#### Problem details
Copy out, exactly, the first line of the entries below and every line after it through the one containing "boolify. simpl in".

#### Supplied material
******

Lemma elem_of_children E a n : n ∈ children E a <-> (a, n) ∈ E.
Proof.
  unfold children. rewrite list_elem_of_fmap. split.
  - intros ([x y] & -> & I). apply list_elem_of_In, List.filter_In in I as [I F].
    boolify. simpl in *. subst. by apply list_elem_of_In.
  - intros I. exists (a, n). split; [done|]. apply list_elem_of_In, List.filter_In.
    split; [by apply list_elem_of_In|]. by apply bool_decide_eq_true.
Qed.
Lemma degree_nonneg E r n : 0 <= degree E r n.
Proof. unfold degree. lia. Qed.
Lemma degree_zero E r n : degree E r n = 0 <-> forall a, (a, n) ∈ E -> a ∈ r.
Proof.
  unfold degree, pending. induction E as [|[a m] E IH]; simpl.
  { split; [|done]. intros _ a I. by apply elem_of_nil in I. }
  destruct (decide (m = n)) as [->|NE].
  - rewrite bool_decide_true by done. simpl. case_bool_decide as A; simpl.
    + rewrite IH. split; intros H x; [intros [[= ->]|?]%elem_of_cons; auto|].
      intros I. apply H. by apply elem_of_cons; right.
    + split; [lia|]. intros H. destruct A. apply H. by apply elem_of_cons; left.
  - rewrite bool_decide_false by done. simpl. rewrite IH.
    split; intros H x; [intros [[= -> ->]|?]%elem_of_cons; [done|auto]|].
    intros I. apply H. by apply elem_of_cons; right.
Qed.
(** Taking [a] into the result frees one edge per entry of its children. *)
Lemma degree_snoc E r a n : a ∉ r -> degree E (r ++ [a]) n = degree E r n - count n (children E a).
Proof.
  intros A. unfold degree, children. induction E as [|[x m] E IH]; [done|]. cbn [List.filter fst].
  assert (pending (r ++ [a]) n (x, m) = pending r n (x, m) && negb (bool_decide (x = a))) as ->.
  { unfold pending. simpl. rewrite <- andb_assoc, <- negb_orb. do 2 f_equal.
    apply Bool.eq_true_iff_eq. rewrite orb_true_iff, !bool_decide_eq_true. set_solver. }
  case_bool_decide as X; cbn [negb]; rewrite ?andb_false_r, ?andb_true_r.
  - rewrite fmap_cons, count_cons. subst. unfold pending at 2. cbn [fst snd].
    rewrite (bool_decide_false (a ∈ r)) by done. cbn [negb]. rewrite andb_true_r. destruct (bool_decide (m = n)); cbn [length]; lia.
  - destruct (pending r n (x, m)); cbn [length]; lia.
Qed.

(** ** The graph *)

Notation deg d n := (default 0 (d !! n)) (only parsing).

Lemma foldl_addEdge es g d :
  let gd := foldl addEdge (g, d) es in
  (forall a, default [] (gd.1 !! a) = default [] (g !! a) ++ children es a) /\
  (forall n, deg gd.2 n = deg d n + count n (snd <$> es)) /\
  ((forall e, e ∈ es -> e.2 ∈ dom d) -> dom gd.2 = dom d).
Proof.
  revert g d. induction es as [|[x m] es IH]; intros g d; cbn [foldl].
  { split_and!; [intros; by rewrite app_nil_r|intros; rewrite count_nil; cbn [snd]; lia|done]. }
  cbn [addEdge fst snd]. destruct (IH (<[x := default [] (g !! x) ++ [m]]> g)
    (<[m := default 0 (d !! m) + 1]> d)) as (G & D & Dm). split_and!.
  - intros a. rewrite G. unfold children. cbn [List.filter fst]. destruct (decide (x = a)) as [->|N].
    + rewrite lookup_insert_eq, bool_decide_true by done. simpl. by rewrite <- app_assoc.
    + by rewrite lookup_insert_ne, bool_decide_false by done.
  - intros n. rewrite D, fmap_cons, count_cons. cbn [snd]. destruct (decide (m = n)) as [->|N].
    + rewrite lookup_insert_eq, bool_decide_true by done. simpl. lia.
    + rewrite lookup_insert_ne, bool_decide_false by done. lia.
  - intros T. assert (m ∈ dom d) as M by apply (T (x, m)), elem_of_cons, or_introl, eq_refl.
    rewrite Dm; [rewrite dom_insert_L; set_solver|].
    intros e I. rewrite dom_insert_L. apply elem_of_union_r, T. by apply elem_of_cons; right.
Qed.

Lemma zeroDegrees_spec records :
  dom (zeroDegrees records) = list_to_set (known records) /\
  forall n, deg (zeroDegrees records) n = 0.
Proof.
  unfold zeroDegrees, known. cut (forall d : gmap string Z, (forall n, deg d n = 0) ->
    dom (foldl (fun d r => match d !! dr_Name r with Some _ => d | None => <[dr_Name r := 0]> d end)
      d records) = dom d ∪ list_to_set (dr_Name <$> records) /\
    forall n, deg (foldl (fun d r => match d !! dr_Name r with Some _ => d
      | None => <[dr_Name r := 0]> d end) d records) n = 0).
  { intros C. destruct (C ∅) as [D Z]; [intros; by rewrite lookup_empty|]. split; [set_solver|done]. }
  induction records as [|r records IH]; intros d Z; cbn [foldl]; [split; [set_solver|done]|].
  destruct (d !! dr_Name r) eqn:L.
  - destruct (IH d Z) as [-> Z']. split; [|done]. rewrite fmap_cons, list_to_set_cons.
    assert (dr_Name r ∈ dom d) by (apply elem_of_dom; by eexists). set_solver.
  - destruct (IH (<[dr_Name r := 0]> d)) as [-> Z'].
    { intros n. destruct (decide (dr_Name r = n)) as [->|N];
        [by rewrite lookup_insert_eq|by rewrite lookup_insert_ne]. }
    split; [|done]. rewrite fmap_cons, list_to_set_cons, dom_insert_L. set_solver.
Qed.
Hint Extern 1 (room _ _ _) => (intros ? ?; exact I) : frame.
Hint Extern 1 (roomFor _ _ _) => (intros ? ?; exact I) : frame.
Hint Extern 1 True => exact I : frame.
Hint Extern 2 (keeps (iso _) (modify (set_requests _))) => (apply keeps_quiet_iso; intros ?; by split) : frame.
Hint Extern 2 (keeps (iso _) (modify (set_fetcher _))) => (apply keeps_quiet_iso; intros ?; by split) : frame.
Hint Extern 2 (keeps (iso _) (putHookCtx _ _)) => (apply keeps_quiet_iso; intros ?; by split) : frame.
Hint Extern 2 (keeps (iso _) (memWrite _ _)) =>
  (apply (keeps_memWrite _ (fun _ _ => True)); exact I) : frame.
Hint Resolve loaderStatePut_iso loaderStateDelete_iso RegisterHook_iso : frame.

Lemma holderOf_val t st h h' c : tokenOf t -> holderOf env t st h = (h', Next c) -> cap_PluginName c = p.
Proof.
  intros T E. unfold holderOf, capsLookup, bindM, moment, ret in E.
  destruct (cap_Lookup _ _ _) as [c'|] eqn:L; [|by rewrite reply_done in E]. simplify_eq.
  unfold cap_Lookup in L. destruct (_ !! t) as [c'|] eqn:C; [|done].
  eapply T. rewrite C. by repeat case_match_hyp L.
Qed.
Lemma keeps_holder_bind {B} t st (k : Capability -> hostM B) : tokenOf t ->
  (forall c, cap_PluginName c = p -> keeps (iso p) (k c)) -> keeps (iso p) (bindM (holderOf env t st) k).
Proof.
  intros T K h. apply iso_after; [eauto with frame|]. intros c h' Q E.
  eapply iso_trans; [by apply quiet_iso|]. eapply K, holderOf_val; eauto.
Qed.

(** As [frames], knowing that the token's holder is [p]. *)
Ltac iso_step T :=
  match goal with
  | |- keeps _ (bindM (holderOf _ _ _) _) => apply (keeps_holder_bind _ _ _ T);
    let C := fresh "C" in intros ? C; rewrite ?C
  | _ => frame_step
  end.

Lemma batchOne_iso op : keeps (iso p) (batchOne env p op).
Proof. unfold batchOne. frames. Qed.
Hint Resolve batchOne_iso : frame.
Lemma batchAll_iso ops : keeps (iso p) (batchAll env p ops).
Proof. induction ops as [|op ops IH]; cbn [batchAll]; frames. Qed.
Hint Resolve batchAll_iso : frame.

(** The prefix of an import up to its holder, then the rest from a state with
    the same shared parts. *)
Lemma iso_guarded {B} t cap st (k : Capability -> hostM B) h : tokenOf t ->
  (forall c h', quiet h h' -> cap_PluginName c = p -> iso p h (k c h').1) ->
  iso p h (bindM (authorize env t cap st) (fun _ => bindM (holderOf env t st) k) h).1.
Proof.
  intros T K. apply iso_after; [eauto with frame|]. intros [] h1 Q1 _.
  assert (iso p h (bindM (holderOf env t st) k h1).1); [|done].
  unfold bindM.
  pose proof (keeps_holderOf quiet (fun _ _ => True) env t st ltac:(intros ? ?; exact I) h1) as Q2.
  unfold keepsAt in Q2. destruct (holderOf env t st h1) as [h2 [c| |w]] eqn:E; cbn [fst] in *.
  - apply K; [by etransitivity|]. by eapply holderOf_val.
  - apply quiet_iso. by etransitivity.
  - apply quiet_iso. by etransitivity.
Qed.

(** Reading a registry and writing it back changed for [p] only. *)
Lemma iso_setEvents {B} st (f : eventRegistry -> eventRegistry * res B) (k : B -> hostM unit) code h :
  others es_pluginName p (ix_items (h_events h)) (ix_items (f (h_events h)).1) ->
  (forall b, keeps quiet (k b)) ->
  iso p h (bindM (gets h_events) (fun e => let '(e, r) := f e in
    bindM (modify (set_events e)) (fun _ => bindM (orStatus r st code) k)) h).1.
Proof.
  intros O K. unfold bindM at 1. simpl. destruct (f (h_events h)) as [e r]. cbn [fst] in O.
  apply iso_then; [|intros []; frames; apply K].
  split; simpl; auto using dbIso_refl, others_refl; done.
Qed.
Lemma iso_sched {B} st (f : option Scheduler * taskRegistry -> option Scheduler * taskRegistry * res B)
    (k : B -> hostM unit) code h :
  others tsc_pluginName p (ix_items (tr_index (h_sched h).2)) (ix_items (tr_index (f (h_sched h)).1.2)) ->
  (forall b, keeps quiet (k b)) ->
  iso p h (bindM (gets h_sched) (fun s => let '(s, r) := f s in
    bindM (modify (set_sched s)) (fun _ => bindM (orStatus r st code) k)) h).1.
Proof.
  intros O K. unfold bindM at 1. simpl. destruct (f (h_sched h)) as [s r]. cbn [fst] in O.
  apply iso_then; [|intros []; frames; apply K].
  split; simpl; auto using dbIso_refl, others_refl; done.
Qed.

(** New handles are fresh. *)
Definition roomy (h : host) : Prop :=
  index_ok es_pluginName (h_events h) /\ ix_next (h_events h) < 2 ^ 64 - 1 /\
  index_ok tsc_pluginName (tr_index (h_sched h).2) /\ ix_next (tr_index (h_sched h).2) < 2 ^ 64 - 1.

Lemma iso_next {A B} (m : hostM A) (k : A -> hostM B) h : keeps quiet m ->
  (forall a h', quiet h h' -> m h = (h', Next a) -> iso p h' (k a h').1) -> iso p h (bindM m k h).1.
Proof.
  intros M K. apply iso_after; [done|]. intros a h' Q E. eapply iso_trans; [by apply quiet_iso|by apply K].
Qed.

Lemma eventUnsubscribe_iso t k st h : tokenOf t -> iso p h (eventUnsubscribe env t k st h).1.
Proof.
  intros T. unfold eventUnsubscribe. apply iso_guarded; [done|]. intros c h' Q ->.
  eapply iso_trans; [by apply quiet_iso|]. apply iso_setEvents; [apply Unsubscribe_others|intros; frames].
Qed.
Lemma taskUnschedule_iso t k st h : tokenOf t -> iso p h (taskUnschedule env t k st h).1.
Proof.
  intros T. unfold taskUnschedule. apply iso_guarded; [done|]. intros c h' Q ->.
  eapply iso_trans; [by apply quiet_iso|]. apply iso_sched; [apply Unschedule_others|intros; frames].
Qed.
Lemma eventSubscribe_iso t a b oh st h : tokenOf t -> roomy h ->
  iso p h (eventSubscribe env t a b oh st h).1.
Proof.
  intros T (I & N & _). unfold eventSubscribe. apply iso_guarded; [done|]. intros c h1 Q1 ->.
  eapply iso_trans; [by apply quiet_iso|].
  apply iso_next; [frames|]. intros ev h2 Q2 _. apply iso_next; [frames|]. intros [] h3 Q3 _.
  assert (quiet h h3) as Q by (etransitivity; [exact Q1|etransitivity; [exact Q2|exact Q3]]).
  apply iso_setEvents; [|intros; frames]. destruct Q as [_ -> _ _ _ _ _]. by apply Subscribe_others.
Qed.
Lemma taskSchedule_iso t a b c d oh st h : tokenOf t -> roomy h ->
  iso p h (host_taskSchedule env t a b c d oh st h).1.
Proof.
  intros T (_ & _ & I & N). unfold host_taskSchedule. apply iso_guarded; [done|]. intros cp h1 Q1 ->.
  eapply iso_trans; [by apply quiet_iso|].
  apply iso_next; [frames|]. intros ev h2 Q2 _. apply iso_next; [frames|]. intros [] h3 Q3 _.
  apply iso_next; [frames|]. intros pl h4 Q4 _.
  assert (quiet h h4) as Q.
  { etransitivity; [exact Q1|]. etransitivity; [exact Q2|]. etransitivity; [exact Q3|exact Q4]. }
  apply iso_sched; [|intros; frames]. destruct Q as [_ _ -> _ _ _ _]. by apply Schedule_others.
Qed.

Lemma pipelineFor_val t k st h h' inv : tokenOf t -> pipelineFor env t k st h = (h', Next inv) ->
  ht_map (h_pipeCtx h') !! k = Some inv /\ pli_pluginName inv = p.
Proof.
  intros T E. unfold pipelineFor in E. apply bindM_inv in E as (? & h1 & _ & E).
  apply bindM_inv in E as (c & h2 & C & E). apply holderOf_val in C; [|done].
  apply bindM_inv in E as (ctxs & h3 & G & E). unfold gets in G. simplify_eq.
  destruct (getContext k (h_pipeCtx h3)) as [i|] eqn:L; [|by rewrite reply_done in E].
  apply bindM_inv in E as (? & h4 & R & E). unfold ret in E. simplify_eq. unfold require in R.
  case_bool_decide as O; [|by rewrite reply_done in R]. unfold ret in R. simplify_eq. split; [exact L|congruence].
Qed.
Lemma pipelineOutputWrite_iso t k a b c d e f st h : tokenOf t ->
  iso p h (pipelineOutputWrite env t k a b c d e f st h).1.
Proof.
  intros T. unfold pipelineOutputWrite. apply iso_next; [frames|]. intros inv h1 _ V.
  apply pipelineFor_val in V as [V O]; [|done].
  apply iso_next; [frames|]. intros body h2 Q2 _. apply iso_next; [frames|]. intros ct h3 Q3 _.
  apply iso_next; [frames|]. intros mj h4 Q4 _. apply iso_next; [frames|]. intros md h5 Q5 _.
  assert (quiet h1 h5) as [_ _ _ P _ _ _].
  { etransitivity; [exact Q2|]. etransitivity; [exact Q3|]. etransitivity; [exact Q4|exact Q5]. }
  apply iso_then; [|intros []; frames].
  split; simpl; auto using dbIso_refl, others_refl; try done.
  apply others_insert; [done|]. intros x E. rewrite P, V in E. by simplify_eq.
Qed.

(** C35: A call of an import with a token of plugin [p] leaves alone everything
    that other plugins own: their stored state, their event subscriptions, task
    schedules, pipeline-step contexts and registered hooks, the registry of
    installed plugins, the trusted keys, and the contexts of event and task
    calls.  (New handles are fresh as long as fewer than 2^64 - 1 were given
    out.  Requests and hook contexts are not protected: any plugin with the
    capability can answer or modify them by handle.) *)
Theorem import_isolates_plugins (i : importSpec) (h : host) :
  Instantiate env i -> tokenOf (im_token i) -> roomy h -> dbOk (h_db h) ->
  let h' := (im_run i h).1 in
  (forall q k, q <> p -> stateOf (h_db h') q k = stateOf (h_db h) q k) /\
  db_registry <$> h_db h' = db_registry <$> h_db h /\ db_keys <$> h_db h' = db_keys <$> h_db h /\
  others es_pluginName p (ix_items (h_events h)) (ix_items (h_events h')) /\
  others tsc_pluginName p (ix_items (tr_index (h_sched h).2)) (ix_items (tr_index (h_sched h').2)) /\
  others pli_pluginName p (ht_map (h_pipeCtx h)) (ht_map (h_pipeCtx h')) /\
  (forall x, hr_PluginName x <> p -> x ∈ hk_hooks (h_hooks h') <-> x ∈ hk_hooks (h_hooks h)) /\
  h_eventCtx h' = h_eventCtx h /\ h_taskCtx h' = h_taskCtx h.
Proof.
  intros I T Rm D. cut (iso p h (im_run i h).1).
  { intros [Db E S P K [C1 C2]]. destruct (Db D) as (_ & St & R & Ky). by split_and!. }
  destruct I; cbn [im_token im_run] in *;
    try (by apply eventUnsubscribe_iso || apply taskUnschedule_iso || apply eventSubscribe_iso
         || apply taskSchedule_iso || apply pipelineOutputWrite_iso);
    match goal with |- iso p h (?m h).1 => cut (keeps (iso p) m); [intros K; apply K|] end;
    open_import; rewrite ?Z.eqb_refl; repeat iso_step T.
  all: open_import; repeat iso_step T.
Qed.
End Isolation.

(** ** Examples on concrete libraries *)

Module HostDemo.
Import MapBolt MapNested.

******

#### Task answer
Lemma elem_of_children E a n : n ∈ children E a <-> (a, n) ∈ E.
Proof.
  unfold children. rewrite list_elem_of_fmap. split.
  - intros ([x y] & -> & I). apply list_elem_of_In, List.filter_In in I as [I F].
    boolify. simpl in *. subst. by apply list_elem_of_In.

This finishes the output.